WHAT YOU SHOULD DO:
From the entries that follow, report every line in which "eexists" occurs.

THE INPUT:
(** * Version 5: the division by the last eleven solve times *)

Lemma lwma_sum_bounds n i prev L timestamps :
  Forall is_u64 timestamps -> is_u64 prev -> 1 <= i -> i + Z.of_nat n <= Z.of_nat (length timestamps) ->
  0 <= L -> L + 2880 * wsum i n < 2 ^ 62 ->
  exists L', lwma_sum n i DIFFICULTY_TARGET prev L timestamps = Ret L'
    /\ L <= L' <= L + 2880 * wsum i n.
Proof.
  intros Hts. revert i prev L. induction n as [| n IH]; intros i prev L Hp Hi Hlen HL Hb;
    cbn [lwma_sum].
  - exists L. split; [done |]. cbn [wsum]. lia.
  - destruct (vec_at_in_range timestamps i) as [ti Hti]; [lia |].
    rewrite Hti, outcome_bind_ret.
    apply vec_at_Ret in Hti as [_ Hti]. apply list_elem_of_lookup_2 in Hti.
    rewrite Forall_forall in Hts. pose proof (Hts ti Hti) as Htu. rewrite <- Forall_forall in Hts.
    unfold is_u64 in *. cbn [wsum] in Hb. pose proof (wsum_nonneg (i + 1) n ltac:(lia)) as Hw.
    set (this := if prev <? ti then ti else prev).
    assert (Hthis : prev <= this < 2 ^ 64) by (unfold this; destruct (Z.ltb_spec prev ti); lia).
    rewrite (u64_small (this - prev)) by lia. change (6 * DIFFICULTY_TARGET) with 2880.
    assert (Hprod : 0 <= i * Z.min 2880 (this - prev) <= 2880 * i) by nia.
    rewrite (u64_small (i * _)), (u64_small (L + _)) by lia.
    destruct (IH (i + 1) this (L + i * Z.min 2880 (this - prev))) as (L' & HL' & Hbound);
      try (unfold is_u64; lia).
    exists L'. split; [done |]. cbn [wsum]. lia.
Qed.

(** The last step of V4 and V5 fails only by dividing by zero. *)
Lemma hashrate_digits_cases timestamps d tN tM :
  vec_at timestamps 45 = Ret tN -> vec_at timestamps 34 = Ret tM ->
  hashrate_digits timestamps 45 DIFFICULTY_TARGET d = Undefined
    /\ u64 (tN - tM) = UINT64_MAX
  \/ exists d', hashrate_digits timestamps 45 DIFFICULTY_TARGET d = Ret d'.
Proof.
  intros HN HM. unfold hashrate_digits. change (45 - 11) with 34. rewrite HN, HM, !outcome_bind_ret.
  destruct (10000 <? d); [| by right; eexists]. unfold udiv.
  destruct (Z.eqb_spec (u64 (u64 (tN - tM) + 1)) 0) as [E | E]; [left | by right; eexists].
  split; [done |]. pose proof (u64_range (tN - tM)) as Hr. unfold UINT64_MAX.
  destruct (u64_add_cases (u64 (tN - tM)) 1) as [[? He] | [? He]]; try (unfold is_u64; lia).
Qed.

(** With the 46 samples the chain passes, timestamps below [2^63], [nextDifficultyV5] returns at least
    10000 on the main network, except when the newest timestamp is exactly one second
    before the one eleven blocks earlier: then [timestamps[N] - timestamps[N-11] + 1]
    wraps to 0 and the estimate of the hash rate divides by zero. *)
Theorem difficultyV5_result height timestamps cumulativeDifficulties :
  Forall (fun t => 0 <= t < 2 ^ 63) timestamps -> Forall is_u64 cumulativeDifficulties ->
  length timestamps = 46%nat -> length cumulativeDifficulties = 46%nat ->
  (exists d, nextDifficultyV5 mainnet height timestamps cumulativeDifficulties = Ret d /\ 10000 <= d)
  \/ nextDifficultyV5 mainnet height timestamps cumulativeDifficulties = Undefined
     /\ exists tN tM, vec_at timestamps 45 = Ret tN /\ vec_at timestamps 34 = Ret tM /\ tN = tM - 1.
Proof.
  intros Hts0 Hcd Hlt Hld.
  assert (Hts : Forall is_u64 timestamps)
    by (eapply Forall_impl; [exact Hts0 |]; unfold is_u64; simpl; lia).
  unfold nextDifficultyV5. rewrite Hlt, Hld.
  change DIFFICULTY_WINDOW_V4 with 45. cbn [Nat.eqb]. change (46%nat =? 46%nat)%nat with true.
  cbn [andb]. rewrite assert_true, outcome_bind_ret by reflexivity.
  change (m_testnet mainnet) with false. cbn [negb andb].
  destruct (_ <=? _); [left; eexists; split; [done | vm_compute; discriminate] |].
  destruct (vec_at_in_range timestamps 0) as [t0 Ht0]; [rewrite Hlt; lia |].
  destruct (vec_at_in_range timestamps 45) as [tN HN]; [rewrite Hlt; lia |].
  destruct (vec_at_in_range timestamps 34) as [tM HM]; [rewrite Hlt; lia |].
  assert (Hu : forall i t, vec_at timestamps i = Ret t -> 0 <= t < 2 ^ 63).
  { intros i t Hi. apply vec_at_Ret in Hi as [_ Hi]. apply list_elem_of_lookup_2 in Hi.
    rewrite Forall_forall in Hts0. by apply Hts0. }
  rewrite Ht0, outcome_bind_ret.
  destruct (lwma_sum_bounds (Z.to_nat 45) 1 t0 0 timestamps) as (L & -> & HL);
    [done | apply Hu in Ht0; unfold is_u64; lia | lia | rewrite Hlt; lia | lia
    | vm_compute; reflexivity |].
  change (wsum 1 (Z.to_nat 45)) with 1035 in HL.
  rewrite outcome_bind_ret. change (45 * 45 * DIFFICULTY_TARGET / 20) with 48600.
  set (L' := if L <? 48600 then 48600 else L).
  assert (HL' : 48600 <= L' < 2 ^ 32) by (unfold L'; destruct (Z.ltb_spec L 48600); lia).
  change (45 <? Z.of_nat 46) with true. cbn match.
  destruct (vec_at_in_range cumulativeDifficulties 45) as [dN ->]; [rewrite Hld; lia |].
  destruct (vec_at_in_range cumulativeDifficulties 0) as [d0 ->]; [rewrite Hld; lia |].
  rewrite !outcome_bind_ret.
  destruct (lwma_next_returns (u64 (dN - d0) / 45) 45 DIFFICULTY_TARGET L' 97) as [x ->]; [lia |].
  rewrite outcome_bind_ret.
  match goal with |- context [hashrate_digits _ _ _ ?d] =>
    destruct (hashrate_digits_cases timestamps d tN tM HN HM) as [[-> Hspan] | [d' ->]] end.
  - right. split; [done |]. exists tN, tM. split; [done |]. split; [done |].
    pose proof (Hu _ _ HN) as HuN. pose proof (Hu _ _ HM) as HuM. unfold is_u64, UINT64_MAX, u64 in *.
    pose proof (Z.div_mod (tN - tM) (2 ^ 64) ltac:(lia)). rewrite Hspan in H. lia.
  - left. rewrite outcome_bind_ret. eexists. split; [done |].
    destruct (Z.ltb_spec d' 10000); cbn [andb]; lia.
Qed.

EXERCISE ANSWER:
  destruct (10000 <? d); [| by right; eexists]. unfold udiv.
  destruct (Z.eqb_spec (u64 (u64 (tN - tM) + 1)) 0) as [E | E]; [left | by right; eexists].
  destruct (_ <=? _); [left; eexists; split; [done | vm_compute; discriminate] |].
  - left. rewrite outcome_bind_ret. eexists. split; [done |].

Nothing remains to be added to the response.